Now I love Christmas music. I’m not Christian, and it doesn’t really offend me to hear or sing songs about the birth of Christ. I do get tired of this stuff after a while, but the bottom line is many Christmas songs like “Rudolph The Red Nosed Reindeer” have so little to do with the religious meaning of Christmas that it seems harmless for people of any belief to sing.

American was founded by Christians, is mostly populated by Christians, which will probably be the case for some time. Part of being a minority is learning to accept things that the majority are into. Should people who are Christian be sensitive to the fact that there are people who do not share their beliefs, of course so, but there’s also a line between being sensitive and just being stupid.

I’m an Asian American and I’ve only really been offended by an Asian portrayal once in my memory. It was those cats in Lady And A Tramp. So wrong.
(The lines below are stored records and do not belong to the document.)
Lemma passed_scanOne include fmt acc fileOrId :
  passed env include [(fmt, fileOrId)] acc (scanOne env include fmt acc fileOrId).
Proof.
  unfold passed, scanOne. simpl. split; [by rewrite union_empty_r_L|].
  destruct (needsProbe env acc.2.1 include fmt fileOrId) eqn:E.
  - rewrite scanNextPlugin_server, scanNextPlugin_config. do 3 (split; [done|]).
    destruct (scanNextPlugin_trace fileOrId (getName fmt)
                (emit (SetSplashInfo ("Scanning plugin " +:+
                         getNameOfPluginFromIdentifier env fmt fileOrId +:+ "..."))
                   (logln ("  scanning: " +:+ getNameOfPluginFromIdentifier env fmt fileOrId)
                      acc.2))) as (evs & T & F & L).
    exists (evs ++ [SetSplashInfo ("Scanning plugin " +:+
                         getNameOfPluginFromIdentifier env fmt fileOrId +:+ "...");
                    Logln ("  scanning: " +:+ getNameOfPluginFromIdentifier env fmt fileOrId)]).
    split; [by rewrite T, <- app_assoc|].
    split; [apply Forall_app; split; [done|by repeat constructor]|].
    rewrite launches_app, L. done.
  - do 3 (split; [done|]). eexists [_]. split; [done|]. split; [|done]. by repeat constructor.
Qed.

Lemma passed_scanFormat include fmt : forall ids acc,
  passed env include (map (pair fmt) ids) acc
    (fold_left (scanOne env include fmt) ids acc).
Proof.
  induction ids as [|id ids IH]; intros acc; simpl.
  - apply passed_nil.
  - apply (passed_app include [(fmt, id)] _ _ (scanOne env include fmt acc id)).
    + apply passed_scanOne.
    + apply IH.
Qed.

Lemma passed_formats include : forall fmts acc,
  passed env include
    (flat_map (fun fmt => map (pair fmt) (searchPathsForPlugins env fmt)) fmts) acc
    (fold_left (scanFormat env include) fmts acc).
Proof.
  induction fmts as [|fmt fmts IH]; intros acc; simpl.
  - apply passed_nil.
  - eapply passed_app; [apply passed_scanFormat|apply IH].
Qed.


Lemma erase_fold (l : list string) : forall X : gset string,
  fold_left (fun ex name => ex ∖ {[name]}) l X = X ∖ list_to_set l.
Proof.
  induction l as [|x l IH]; intros X; simpl.
  - by rewrite difference_empty_L.
  - by rewrite IH, difference_difference_l_L.
Qed.

Lemma discovered_names s N :
  N ∈ map (fun p => getNameOfPluginFromIdentifier env p.1 p.2) (discovered env s)
  <-> observed env s N.
Proof.
  unfold observed, discovered. rewrite list_elem_of_In, in_map_iff. split.
  - intros ([fmt id] & <- & H). apply in_flat_map in H as (fmt' & Hf & H).
    apply in_map_iff in H as (id' & [= <- <-] & Hid).
    exists fmt', id'. by rewrite !list_elem_of_In.
  - intros (fmt & id & Hf & Hid & <-). exists (fmt, id). split; [done|].
    apply in_flat_map. exists fmt. split; [by apply list_elem_of_In|].
    apply in_map_iff. exists id. split; [done|]. by apply list_elem_of_In.
Qed.

(** What a whole pass does. *)
Lemma scanForPlugins_spec include st :
  let st' := scanForPlugins env include st in
  let X := m_pluginexclude st.1 in
  let O : gset string :=
    list_to_set (map (fun p => getNameOfPluginFromIdentifier env p.1 p.2)
                   (discovered env st.1)) in
  let probed :=
    List.filter (fun p => needsProbe env (atLoopStart st) include p.1 p.2)
      (discovered env st.1) in
  st'.1 = set_pluginexclude (X ∖ (X ∖ O))
            (set_pluginlist
               (sort (loadKnownPluginListInto (m_pluginlist (atLoopStart st)) (files st'.2)))
               st.1) /\
  SERVER_CONFIG_FILE (files st'.2) = SERVER_CONFIG_FILE (files st.2) /\
  (probed = [] -> files st'.2 = files st.2) /\
  exists evs,
    trace st'.2 = evs ++ trace st.2 /\
    Forall isScanEvent evs /\
    rev (launches evs) = map (probeArgs env) probed.
Proof.
  intros st' X O probed.
  pose proof (passed_formats include (enabledFormats env st.1)
                (m_pluginexclude st.1,
                 loadKnownPluginList (logln "scanning for plugins..." st)))
    as (N1 & S1 & C1 & U1 & evs & T & F & L).
  fold (discovered env st.1) in N1, U1, L.
  unfold st', scanForPlugins.
  change (enabledFormats env (logln "scanning for plugins..." st).1)
    with (enabledFormats env st.1).
  change (m_pluginexclude (logln "scanning for plugins..." st).1)
    with (m_pluginexclude st.1).
  set (acc := fold_left (scanFormat env include) (enabledFormats env st.1) _) in *.
  simpl in N1, S1, C1, U1, T, L. simpl.
  split; [|split; [|split]].
  - rewrite erase_fold, list_to_set_elements_L, N1, S1.
    destruct st as [s w]. done.
  - exact C1.
  - intros H. apply U1. destruct st as [s w]. exact H.
  - exists (Logln "scan for plugins finished." :: evs ++ [Logln "scanning for plugins..."]).
    split; [rewrite T; simpl; by rewrite <- app_assoc|].
    split; [constructor; [done|]; apply Forall_app; split; [done|by repeat constructor]|].
    change (launches (Logln "scan for plugins finished." :: evs ++ [Logln "scanning for plugins..."]))
      with (launches (evs ++ [Logln "scanning for plugins..."])).
    rewrite launches_app, L. simpl. rewrite app_nil_r, rev_involutive.
    destruct st as [s w]. done.
Qed.
(** Witness of C2: one hour after the first backup the agent is told to
    wait 23 more hours. *)
Lemma upload_daily_limit_witness :
  reachable db_after_first_upload /\
  upload (fun _ _ => true) config0 db_after_first_upload
         (upload_req (HeaderDecoded header_without_version_and_prev) 1700003600 "t2" "u2")
  = (UploadFailed 429 "Daily backup limit reached. Try again in 23 hour(s).", db_after_first_upload).
Proof.
  pose proof db_after_first_upload_reachable as H.
  split; [exact H|].
  destruct (upload_daily_limit (fun _ _ => true) config0 db_after_first_upload H) as [Hgate _].
  assert (Hag : getAgent db_after_first_upload "0xa1" = Some (agent_a1 "LIVING"))
    by (vm_compute; reflexivity).
  assert (Hlast : last (backups_of db_after_first_upload "0xa1")
                  = Some (DbBackup.mk "u1" "0xa1" "simulated_t1" 1
                            (header_timestamp header_without_version_and_prev 1700000000)
                            1700000000 3 "0xmh"))
    by (vm_compute; reflexivity).
  assert (Hsize : (0 < Z.of_nat (List.length [Byte.x01; Byte.x02; Byte.x03]) <= backupSizeLimit config0)%Z)
    by (split; vm_compute; [reflexivity | intros Hc; discriminate Hc]).
  destruct (Hgate (upload_req (HeaderDecoded header_without_version_and_prev) 1700003600 "t2" "u2")
              header_without_version_and_prev [Byte.x01; Byte.x02; Byte.x03] (agent_a1 "LIVING")
              _ eq_refl eq_refl eq_refl eq_refl eq_refl Hsize Hag (or_introl eq_refl) Hlast)
    as [H429 _].
  rewrite H429 by (vm_compute; reflexivity).
  vm_compute; reflexivity.
Defined.

(** Witness of C5: the registration of [addr_a] by user [gh1]. *)
Lemma register_stores_normalized_body_id_witness :
  register isValidAddress_model normalizeAddress_model db_user_only (register_req addr_a)
    = (Registered addr_a 1700000000 "LIVING",
       snd (register isValidAddress_model normalizeAddress_model db_user_only (register_req addr_a))) /\
  exists body_id,
    body_agentId (register_req addr_a) = Some body_id /\
    isValidAddress_model body_id = true /\
    addr_a = normalizeAddress_model body_id /\
    getAgent db_user_only addr_a = None /\
    option_map DbAgent.agent_id
      (getAgent (snd (register isValidAddress_model normalizeAddress_model db_user_only (register_req addr_a))) addr_a)
    = Some addr_a.
Proof.
  assert (E : register isValidAddress_model normalizeAddress_model db_user_only (register_req addr_a)
              = (Registered addr_a 1700000000 "LIVING",
                 snd (register isValidAddress_model normalizeAddress_model db_user_only (register_req addr_a))))
    by (vm_compute; reflexivity).
  split; [exact E|].
  exact (register_stores_normalized_body_id isValidAddress_model normalizeAddress_model db_user_only
           (register_req addr_a) addr_a 1700000000 "LIVING" _ E).
Defined.

(** Witness of C10: caller [addr_a] asks for the data of [addr_b]. *)
Lemma read_routes_own_agent_only_witness :
  to_lower (normalizeAddress_model addr_b) <> to_lower addr_a /\
  listBackups isValidAddress_model normalizeAddress_model (db_with_agent "LIVING") addr_a addr_b None
    = ListFailed 403 "Cannot list backups for another agent" /\
  latestBackup isValidAddress_model normalizeAddress_model (db_with_agent "LIVING") addr_a addr_b
    = LatestFailed 403 "Cannot view backups for another agent" /\
  normalizeAddress_model addr_b <> addr_a /\
  proof isValidAddress_model normalizeAddress_model number_to_json_example sha256_example hmac_example
        config0 db_for_proof addr_a addr_b 1700000000
    = ProofFailed 403 "Can only generate proof for your own agent".
Proof.
  assert (H1 : to_lower (normalizeAddress_model addr_b) <> to_lower addr_a)
    by (intros H; vm_compute in H; discriminate H).
  assert (H2 : normalizeAddress_model addr_b <> addr_a)
    by (intros H; vm_compute in H; discriminate H).
  destruct (read_routes_own_agent_only isValidAddress_model normalizeAddress_model
              number_to_json_example sha256_example hmac_example config0 (db_with_agent "LIVING")
              addr_a addr_b None 1700000000) as [HL _].
  destruct (read_routes_own_agent_only isValidAddress_model normalizeAddress_model
              number_to_json_example sha256_example hmac_example config0 db_for_proof
              addr_a addr_b None 1700000000) as [_ HP].
  destruct (HL H1) as [A B].
  split; [exact H1|]. split; [rewrite A; reflexivity|]. split; [rewrite B; reflexivity|].
  split; [exact H2|]. rewrite (HP H2). reflexivity.
Defined.

(** ** Latest-row queries *)

Section LatestBy.
Context {A : Type} (owner : A -> string) (key : A -> Z) (agentId : string).
(** * Incremental stream-json parser: a shallow embedding and its properties

    Embedding of [src/agents/cli-runner/stream-json-parser.ts].

    - JavaScript strings are sequences of UTF-16 code units: [jsstring] is a
      list of code units, each an [N].
    - JavaScript numbers are IEEE 754 binary64 values: [number] is the
      Standard Library's [spec_float].
    - The mutable variables closed over by [createStreamJsonParser] ([buffer],
      [collectedTextParts], [sessionId], [usage]) form the record [State];
      every operation passes the state explicitly and returns, next to the new
      state, the list of observer calls it made, in order.
    - [JSON.parse] belongs to the host, not to the repository: the parser is
      defined over any decoder ([JsonDecoder]); a decoder for the JSON
      grammar ([Json.parse]) is used to run the code on concrete lines.
    - An observer is optional: [StreamJsonCallbacks] records which observers
      the caller supplied, and a call is made only to one that is there. *)

From Stdlib Require Import String Ascii.
From Stdlib Require Import List NArith ZArith Bool Lia.
From Stdlib Require Import Floats.SpecFloat.
Import ListNotations.


(** ** Strings *)

Definition code_unit := N.
Definition jsstring := list code_unit.

(** A literal: the code units of an ASCII string. *)
Definition lit (s : string) : jsstring :=
  map N_of_ascii (list_ascii_of_string s).

Arguments lit : simpl never.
My theory is that most people don’t get offended as much as people think. A lot of political correctness come from offended for someone else’s sake. This makes groups feel like they should be offended about something that really doesn’t make them upset. So before you get offended for a friend, check in with them to see if they really care, you may be surprised.

So I hope everyone who celebrates Christmas has a merry one, if you got some other Holiday going on, I hope that goes well too. And have a happy new year! (at least I can say that without worrying about offended anyone. . . oh Lord, I forgot, the Chinese don’t celebrate their New Year until Febuary. . . argh!).